Exponential Growth and COVID-19
Let me try to give you a qualitative analysis of what an exponential (aka power) function’s graph is geometrically, and how it applies to the covid-19 epidemic sweeping the planet. It’s not a long, complex read, so take your time with the math section — it’s important to being an educated consumer of statistics relevant to the current pandemic. A background in freshman calculus surely helps, but this is meant to be accessible to any college educated person.
The Math
At first the exponential function’s values are microscopically small, and barely increasing over time (on the x-axis
). But the fundamental issue is that its rate of change is always in fixed proportion to its current value1, which means eventually it will hit a point where the increases are astronomical. The following graphs depict this phenomenon rather succinctly, as they represent worldwide totals for covid-19 at the end of March 2020.
To illustrate this by analogy: imagine how fast you’d be going now if your car’s speed were always tied, by a proportionality constant, to the mileage on its odometer. Under this hypothetical, for every fixed interval of time that passes, both your car’s speed and total distance traveled multiplies by the same fixed amount (larger than one). In fact, it’s turtles all the way down: your car’s acceleration, jerk, etc. (ie all derivatives) would all have this same multiplier (over those same intervals).

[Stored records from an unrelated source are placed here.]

(** One member: under the conditions that make an archive free of
    clashes, [_extract_member] succeeds and adds the member. *)
Lemma extract_member_step R e done t :
  sanitize (ze_name e) = ze_name e -> ze_name e <> [] ->
  (forall e', e' ∈ done -> ze_name e' <> ze_name e) ->
  (forall e', e' ∈ done -> ze_is_dir e' = false -> ~ ze_name e' `prefix_of` ze_name e) ->
  (ze_is_dir e = false -> forall e', e' ∈ done -> ~ ze_name e `prefix_of` ze_name e') ->
  extracted R done t ->
  exists t',
    (forall rnd, _extract_member R e {| tree := t; rand := rnd |}
                 = (Ok tt, {| tree := t'; rand := rnd |}))
    /\ extracted R (done ++ [e]) t'
    /\ (wf_node t -> wf_node t')
    /\ (forall q, ~ R `prefix_of` q -> kind_at q t' = kind_at q t).
Proof.
  intros Hclean Hne Hfresh Habove Hbelow (HR & Hb & Hc & Hd).
  destruct (exists_last Hne) as (m & c & Hn).
  assert (m `prefix_of` ze_name e) as Hmn by (exists [c]; done).
  destruct (extract_upperdirs R m t HR) as (t1 & Hrun1 & Hup & Hwf1 & Hk1).
  { intros m' b Hm' Hfile. destruct (Hc _ _ Hfile) as (e' & He' & Hf' & <-).
    apply (Habove e' He' Hf'). by etrans. }
  assert (forall q b, kind_at q t1 = Some (File b) -> kind_at q t = Some (File b)) as HF1.
  { intros q b H. destruct (Hk1 q) as [<- | (_ & ? & _)]; congruence. }
  assert (forall q b, kind_at q t = Some (File b) -> kind_at q t1 = Some (File b)) as HF2.
  { intros q b H. destruct (Hk1 q) as [-> | (? & _ & _)]; congruence. }
  assert (forall q, q <> [] -> kind_at (R ++ q) t1 = Some (Dir []) ->
                    (exists e', e' ∈ done /\ q `prefix_of` ze_name e') \/ q `prefix_of` m)
    as HD1.
  { intros q Hq H. destruct (Hk1 (R ++ q)) as [Heq | (_ & _ & Hp)].
    - left. apply Hd; congruence.
    - right. by apply prefix_app_inv in Hp. }
  assert (kind_at R t1 = Some (Dir [])) as HR1.
  { destruct (Hk1 R) as [-> | (? & _ & _)]; congruence. }
  assert (forall q, ~ R `prefix_of` q -> kind_at q t1 = kind_at q t) as Hout1.
  { intros q Hq. destruct (Hk1 q) as [-> | (Hnone & _ & Hp)]; [done|].
    apply prefix_of_app_split in Hp as [Hp | (m' & -> & _)].
    - rewrite (kind_at_prefix_of_dir q R t Hp HR) in Hnone. done.
    - destruct Hq. by exists m'. }
  set (target := (R ++ m) ++ [c]).
  assert (R ++ ze_name e = target) as Htarget by (by rewrite Hn, app_assoc).
  assert (forall t' x,
             x = (if ze_is_dir e then Dir [] else File (ze_data e)) ->
             (forall q, kind_at q t'
                        = if decide (q = target) then Some x else kind_at q t1) ->
             extracted R (done ++ [e]) t'
             /\ (forall q, ~ R `prefix_of` q -> kind_at q t' = kind_at q t)) as Hfinish.
  { intros t' x Hx Hk'.
    assert (forall q, q <> ze_name e -> kind_at (R ++ q) t' = kind_at (R ++ q) t1) as Hother.
    { intros q Hq. rewrite Hk', decide_False; [done|].
      rewrite <- Htarget. intros ?%app_inv_head. done. }
    assert (kind_at (R ++ ze_name e) t' = Some x) as Hnew.
    { by rewrite Hk', decide_True. }
    split; [split_and!|].
    - rewrite <- (app_nil_r R), Hother; by rewrite ?app_nil_r.
    - intros e0 [He0 | ->%list_elem_of_singleton]%elem_of_app Hf0.
      + rewrite Hother by by apply Hfresh. by apply HF2, Hb.
      + by rewrite Hnew, Hx, Hf0.
    - intros q b Hq. destruct (decide (q = ze_name e)) as [->|Hqn].
      + exists e. rewrite Hnew, Hx in Hq.
        split_and!; [set_solver | by destruct (ze_is_dir e) | done].
      + rewrite Hother in Hq by done.
        destruct (Hc q b (HF1 _ _ Hq)) as (e' & He' & Hf' & Hn').
        exists e'. split_and!; [set_solver | done | done].
    - intros q Hq0 Hq. destruct (decide (q = ze_name e)) as [->|Hqn].
      + exists e. split; [set_solver | done].
      + rewrite Hother in Hq by done.
        destruct (HD1 q Hq0 Hq) as [(e' & He' & Hp) | Hp].
        * exists e'. split; [set_solver | done].
        * exists e. split; [set_solver | by etrans].
    - intros q Hq. rewrite Hk', decide_False; [by apply Hout1|].
      intros ->. apply Hq. rewrite <- Htarget. by exists (ze_name e). }
  assert (forall B (k : M B) rnd,
             (_extract_member R e) {| tree := t; rand := rnd |}
             = (if ze_is_dir e
                then isd <- ask (is_dir target) ;;
                     if negb isd then change OSError (mkdir target) else ret tt
                else change OSError (write_file target (ze_data e)))
                 {| tree := t1; rand := rnd |}) as Hrun.
  { intros _ _ rnd. unfold _extract_member. rewrite Hclean, Htarget.
    unfold target at 1 2. rewrite parent_snoc. apply Hrun1. }
  destruct (ze_is_dir e) eqn:Edir.
  - destruct (is_dir target t1) eqn:Eisd.
    + exists t1. destruct (Hfinish t1 (Dir []) eq_refl) as [Hext Hout].
      { intros q. destruct (decide (q = target)) as [->|]; [|done].
        by apply kind_at_is_dir. }
      split_and!; [|done|done|done].
      intros rnd. rewrite (Hrun unit (ret tt)), bind_ask. cbn [tree]. by rewrite Eisd.
    + destruct (mkdir_ok (R ++ m) c t1) as [t' Ht'].
      { by apply kind_at_is_dir. }
      { unfold path_exists. fold target.
        destruct (fs_lookup target t1) as [[b|es]|] eqn:El; [| |done].
        - assert (kind_at target t = Some (File b)) as Hfile.
          { apply HF1. unfold kind_at. by rewrite El. }
          rewrite <- Htarget in Hfile.
          destruct (Hc _ _ Hfile) as (e' & He' & _ & Hn'). by destruct (Hfresh e' He').
        - unfold is_dir in Eisd. by rewrite El in Eisd. }
      fold target in Ht'. exists t'.
      destruct (Hfinish t' (Dir []) eq_refl) as [Hext Hout].
      { intros q. by apply mkdir_kind. }
      split_and!; [|done| |done].
      * intros rnd. rewrite (Hrun unit (ret tt)), bind_ask. cbn [tree].
        rewrite Eisd. cbn [negb].
        apply (change_run OSError _ {| tree := t1; rand := rnd |} t' Ht').
      * intros Hwf. eapply mkdir_wf; [|exact Ht']. auto.
  - destruct (write_file_ok (R ++ m) c (ze_data e) t1) as [t' Ht'].
    { by apply kind_at_is_dir. }
    { fold target. destruct (is_dir target t1) eqn:Eisd; [|done].
      apply kind_at_is_dir in Eisd. rewrite <- Htarget in Eisd.
      destruct (HD1 _ Hne Eisd) as [(e' & He' & Hp) | Hp].
      - by destruct (Hbelow eq_refl e' He').
      - rewrite Hn in Hp. by apply prefix_of_snoc_not in Hp. }
    fold target in Ht'. exists t'.
    destruct (Hfinish t' (File (ze_data e)) eq_refl) as [Hext Hout].
    { intros q. by apply write_file_kind. }
    split_and!; [|done| |done].
    + intros rnd. rewrite (Hrun unit (ret tt)).
      apply (change_run OSError _ {| tree := t1; rand := rnd |} t' Ht').
    + intros Hwf. eapply write_file_wf; [|exact Ht']. auto.
Qed.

On a logarithmic scale for the y-axis
, graphs of such power functions appear as straight lines. The pair of graphs below have parallel growth lines (which I added in black to these worldometers sources), and reflect the same worldwide totals as the pair above. If we represent these “lines” in log y = mx + b
form, the m
-values (slopes
) would agree; only the b
-values (log y-intercepts
) differ. The key point here is to focus attention on the invariant slope
, not the varying intercepts
, for any set of per-age-demographic or per-geographic-region pandemic statistics, or combinations thereof. Multiplying ln 10 = 2.302585...
with the slope
here yields the fundamental proportionality constant equating the depicted exponential functions’ values with their instantaneous rates of change. In other words, focusing on the relative percentages between different statistics, like conditional death rates, is missing the point: that’s a conversation about the b
-values, not the m
-values which govern the dynamics.
To be clear, the difference in b
-values is more about time differences on the x-axis
than it is differences in y
-values; in terms of equations: log y = mx + b = m(x + b/m)

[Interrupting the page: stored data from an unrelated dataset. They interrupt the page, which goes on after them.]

Lemma unique_rows_resolve_witness :
  fetch_tool_localizations Sample.bilingual "fr" (Some "en"%string) !! SInt 1
    = Some (Sample.tool_name 1 "fr" "Un")
  ∧ fetch_parameter_localizations Sample.bilingual "fr" (Some "en"%string)
      !! (SInt 1, SText "value")
    = Some (Sample.parameter_name 1 "value" "fr" "Valeur")
  ∧ fetch_tool_localizations Sample.bilingual "fr" (Some "en"%string) !! SInt 2
    = Some (Sample.tool_name 2 "en" "Two")
  ∧ fetch_parameter_localizations Sample.bilingual "fr" (Some "en"%string)
      !! (SInt 2, SText "value")
    = Some (Sample.parameter_name 2 "value" "en" "Value").
Proof.
  destruct (unique_rows_resolve Sample.bilingual "fr" (Some "en"%string))
    as (H1 & H2 & H3 & H4).
  refine (conj _ (conj _ (conj _ _))).
  - apply (H1 (Sample.tool_name 1 "fr" "Un")).
    + apply (bool_decide_unpack _). vm_compute. exact I.
    + vm_compute. left.
  - apply (H2 (Sample.parameter_name 1 "value" "fr" "Valeur")).
    + apply (bool_decide_unpack _). vm_compute. exact I.
    + vm_compute. left.
  - apply (H3 "en"%string (Sample.tool_name 2 "en" "Two"));
      [reflexivity | discriminate | discriminate | | | ].
    + apply (bool_decide_unpack _). vm_compute. exact I.
    + vm_compute. right. left.
    + exact bilingual_fr_lacks_two.
  - apply (H4 "en"%string (Sample.parameter_name 2 "value" "en" "Value"));
      [reflexivity | discriminate | discriminate | | | ].
    + apply (bool_decide_unpack _). vm_compute. exact I.
    + vm_compute. right. left.
    + exact bilingual_fr_lacks_two_value.
Defined.



Lemma fetch_parameters_complete_witness :
  ∃ p, p ∈ fetch_parameters Sample.shuffled
       ∧ same_parameter p (Sample.stored_parameter 1 "c" 1 SNull).
Proof.
  apply (fetch_parameters_complete Sample.shuffled
           (Sample.stored_parameter 1 "c" 1 SNull)
           (Sample.tool 1 "com.example.one" "action")).
  - do 4 right. left.
  - do 2 right. left.
  - reflexivity.
  - reflexivity.
  - discriminate.
Defined.

Lemma build_payload_raises_witness :
  (¬ ∃ compiled,
       build_payload Catalog.tools Catalog.tool_localizations
         Catalog.parameter_localizations (Odd.faulty :: Catalog.parameters)
         = Ok compiled)
  ∧ build_payload Catalog.tools Catalog.tool_localizations
      Catalog.parameter_localizations (Odd.faulty :: Catalog.parameters)
    = Raise TypeError.
Proof.
  destruct (build_payload_raises Catalog.tools Catalog.tool_localizations
              Catalog.parameter_localizations (Odd.faulty :: Catalog.parameters))
    as [Hiff Hraise].
  assert (¬ ∃ compiled,
            build_payload Catalog.tools Catalog.tool_localizations
              Catalog.parameter_localizations (Odd.faulty :: Catalog.parameters)
              = Ok compiled) as Hno.
  { intros Hok. apply Hiff in Hok as [_ Hparams].
    apply Forall_cons in Hparams as [Hfaulty _]. discriminate Hfaulty. }
  split; [done|].
  destruct (build_payload _ _ _ _) as [compiled|e] eqn:Hbuild.
  - exfalso. apply Hno. by exists compiled.
  - by rewrite (Hraise e).
Defined.

Lemma twins_compiled :
  ∃ compiled, build_payload Odd.twins ∅ ∅ [] = Ok compiled.
Proof. apply result_ok. vm_compute. reflexivity. Qed.

Lemma twins_last :
  last (filter (λ t, Tool.id t = SText "com.example.twin") Odd.twins)
  = Some (Sample.tool 2 "com.example.twin" "action").
Proof. vm_compute. reflexivity. Qed.

Lemma last_tool_wins_witness :
  ∃ compiled record,
    build_payload Odd.twins ∅ ∅ [] = Ok compiled
    ∧ compiled !! SText "com.example.twin" = Some record
    ∧ Action.rowId record = SInt 2.
Proof.
  destruct twins_compiled as [compiled Hb].
  pose proof (last_tool_wins _ _ _ _ _ (SText "com.example.twin") Hb) as Hlast.
  rewrite twins_last in Hlast. destruct Hlast as (record & Hid & HrowId & _).
  by exists compiled, record.
Defined.

Lemma compiled_domain_witness :
  ∃ compiled,
    Catalog.compiled = Ok compiled
    ∧ dom compiled = list_to_set (Tool.id <$> Catalog.tools)
    ∧ size compiled = 2%nat.
Proof.
  destruct catalog_compiled_ok as [compiled Hb].
  destruct (compiled_domain _ _ _ _ _ Hb) as (Hdom & _ & Hsize).
  exists compiled. split; [done|]. split; [done|].
  by apply Hsize, catalog_ids_distinct.
Defined.

Lemma blobs_survive_witness :
  ∃ compiled record,
    compile_store Sample.shuffled Sample.args = Ok compiled
    ∧ compiled !! SText "com.example.one" = Some record
    ∧ ∃ a b c,
        Action.arguments record = [a; b; c]
        ∧ ∃ s, Argument.relationships a = Some s
               ∧ Base64.b64decode s = Ok ["001"%byte].
Proof.
  destruct shuffled_one as (compiled & record & Hb & Hk).
  destruct (blobs_survive _ _ _ _ _ _ _ Hb Hk)
    as (tool & Hin & Hid & _ & _ & _ & Hargs).
  assert (rows_of_tool (Tool.rowId tool) (fetch_parameters Sample.shuffled)
          = rows_of_tool (SInt 1) (fetch_parameters Sample.shuffled)) as Hrows.
  { apply elem_of_fetch_tool_rows in Hin as [Hin _].
    unfold Sample.shuffled, Tools in Hin. rewrite !elem_of_cons in Hin.
    destruct Hin as [->|[->|[->|Hin]]]; [discriminate.. | done |].
    by apply elem_of_nil in Hin. }
  rewrite Hrows in Hargs.
  assert (∃ q r, rows_of_tool (SInt 1) (fetch_parameters Sample.shuffled)
                 = [Odd.fetched_c; q; r]) as (q & r & Hthree)
    by (eexists _, _; vm_compute; reflexivity).
  rewrite Hthree in Hargs.
  apply Forall2_three in Hargs as (a & b & c & Heq & (Ha & _) & _ & _).
  exists compiled, record. split; [done|]. split; [done|].
  exists a, b, c. split; [done|]. exact Ha.
Defined.

Lemma columns_pass_through_witness :
  ∃ compiled record,
    Catalog.compiled = Ok compiled
    ∧ compiled !! SText "com.example.two" = Some record
    ∧ Action.rowId record = SInt 2
    ∧ Action.toolType record = SText "action"
    ∧ Action.description record = SNull.
Proof.
  destruct catalog_two as (compiled & record & Hb & Hk).
  destruct (columns_pass_through _ _ _ _ _ _ _ Hb Hk)
    as (tool & Hin & Hid & HrowId & Htype & _ & _ & _ & _ & _ & _ & _ & Hdesc & _).
  apply catalog_tool_two in Hin as ->; [|done].
  by exists compiled, record.
Defined.




Lemma main_writes_compiled_store_witness :
  ∃ conn compiled text,
    path_exists Sample.world (db Sample.args) = true
    ∧ store Sample.world (db Sample.args) = Some conn
    ∧ fetch_tool_rows conn ≠ []
    ∧ compile_store conn Sample.args = Ok compiled
    ∧ (λ _, Ok "{}"%string) (document id Sample.world Sample.args compiled)
      = Ok text
    ∧ [Connect "raw.sqlite"; Close; Mkdir "out"; WriteText "out/compiled.json" "{}"]
      = [Connect (db Sample.args); Close; Mkdir "out";
         WriteText (output Sample.args) text]
    ∧ actionCount (metadata (document id Sample.world Sample.args compiled))
      = size (list_to_set (Tool.id <$> fetch_tool_rows conn) : gset sqlval)
    ∧ ∀ id record, compiled !! id = Some record →
        Action.toolType record = SText "action".
Proof.
  apply (main_writes_compiled_store id (λ _, "out"%string) (λ _, Ok "{}"%string)
           Sample.world Sample.args).
  exact main_writes_output.
Defined.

is an implicit translation of the line y = mx
, b
units along the y-axis
, or equivalently b/m
units along the x-axis
(in the opposite direction). Any type of relative statistic (like Case Fatality Rate) can be captured in terms of such time translations, once m
is known (and non-zero). Again, the critical statistic is m
!
The COVID-19 pandemic in the United States
The 5-day-period doubling
of the total infected population count in NY this week, as well as the 3-day-period doubling
for the US, are stark reminders of this effect (the above multiplier for both cases is 2). The US 10-day figures are even more sobering: everything increases 10-fold, just as indicated by the black parallel lines I added to the following worldometers graphs. Projecting these out to a full month leaves us with a multiplier somewhere around 1000x for the US figures, which is grotesque given the month-long delays in seeing substantial government lead response to the pandemic.
Here’s the good news: epidemics only follow exponential functions for the initial portion of the outbreak. Eventually the rate of change will flatten out and go negative, indicative of a falling level of the total population that’s currently ill.

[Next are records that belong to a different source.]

(** X3: the filter, the source attributor, the fallback search and
    [ask_with_react] return a string whatever the collaborators do, and
    leave the chatbot object as it was. *)
Theorem X3_query_methods_return_and_keep_object text question self w :
  ((∃ s, out (_force_japanese_response text self w) = Ret s) ∧
   obj (_force_japanese_response text self w) = self) ∧
  ((∃ s, out (_get_source_info question self w) = Ret s) ∧
   obj (_get_source_info question self w) = self) ∧
  ((∃ s, out (_fallback_search question self w) = Ret s) ∧
   obj (_fallback_search question self w) = self) ∧
  ((∃ s, out (ask_with_react question self w) = Ret s) ∧
   obj (ask_with_react question self w) = self).
Proof.
  destruct (force_japanese_response_returns text self w) as (s1 & ? & ? & -> & _).
  destruct (get_source_info_returns question self w) as (s2 & ? & ? & -> & _).
  destruct (fallback_search_returns question self w) as (s3 & ? & ? & -> & _).
  destruct (ask_with_react_returns question self w) as (s4 & ? & ? & -> & _).
  simpl. split_and!; eauto.
Qed.
(** C10. [update_photo] rewrites the metadata file record by record: a
    record whose filename is not the given one is left as it is, and a
    record with the given filename gets the given value under the named
    field and keeps the value of every other field; the length and order
    of the array, the release and the upload log are untouched. *)
Theorem update_photo_frame filename field value w l :
  photos_json w = Some l →
  ∃ l',
    update_photo filename field value w = Ret tt (write_photos l' w)
    ∧ length l' = length l
    ∧ ∀ i p, l !! i = Some p →
        ∃ p', l' !! i = Some p'
              ∧ (p !! "filename" ≠ Some (JStr filename) → p' = p)
              ∧ (p !! "filename" = Some (JStr filename) →
                 p' !! field = Some (JStr value)
                 ∧ ∀ key, key ≠ field → p' !! key = p !! key).
Proof.
  intros Hl. exists (jq_update filename field value l).
  split; [by apply update_photo_ok |].
  split; [apply length_fmap |].
  intros i p Hp. rewrite jq_update_lookup, Hp. simpl.
  eexists; split; [done |].
  destruct (filename_is filename p) eqn:Hf.
  - apply filename_is_spec in Hf. split; [done |]. intros _. split.
    + apply lookup_insert_eq.
    + intros key Hkey. by apply lookup_insert_ne.
  - split; [done |]. intros Heq%filename_is_spec. congruence.
Qed.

The bad news is that the WHO is reporting that the world is nowhere close to that eventuality. According to them, the daily infection rates are still increasing (ie the epidemic is accelerating; the world is still stomping on the gas pedal).
Fallout
It’s not voodoo to cause an epidemic to start moving away from exponential growth. That means it’s running into some environmental resource constraints: some natural, like geographic divides, or the infected population no longer being contagious after a period of time; and some manmade, like a developed and deployed vaccine, or mass mandatory quarantine.
What epidemiologists are trying to accomplish is to kick that process off as soon as possible. Every lost day means an accelerating loss of life, increased momentum of severe cases, and greater risk of totally overwhelming the health care system as the graph crests.
Inevitably the flattening will happen. If it’s not because of human social wisdom, then it’s because the virus cannot reinfect past victims 2, and it simply infects the majority of the population before petering out and lingering to infect newborns, or just vanishing entirely.
Footnotes (Sept 24, 2020)
I’m being intentionally vague about the actual time interval for the rate of change, but it doesn’t really matter to the truth value of the statement. Different time intervals yield different proportionality constants, but those constants only depend on the size of the time interval, not the measured instant(s) of time (at the endpoints) themselves.
The jury is still out on this. Depending on which strains are in the wild, combined with the severity of the illness a patient contracts, reinfection may be possible, at least some of the time.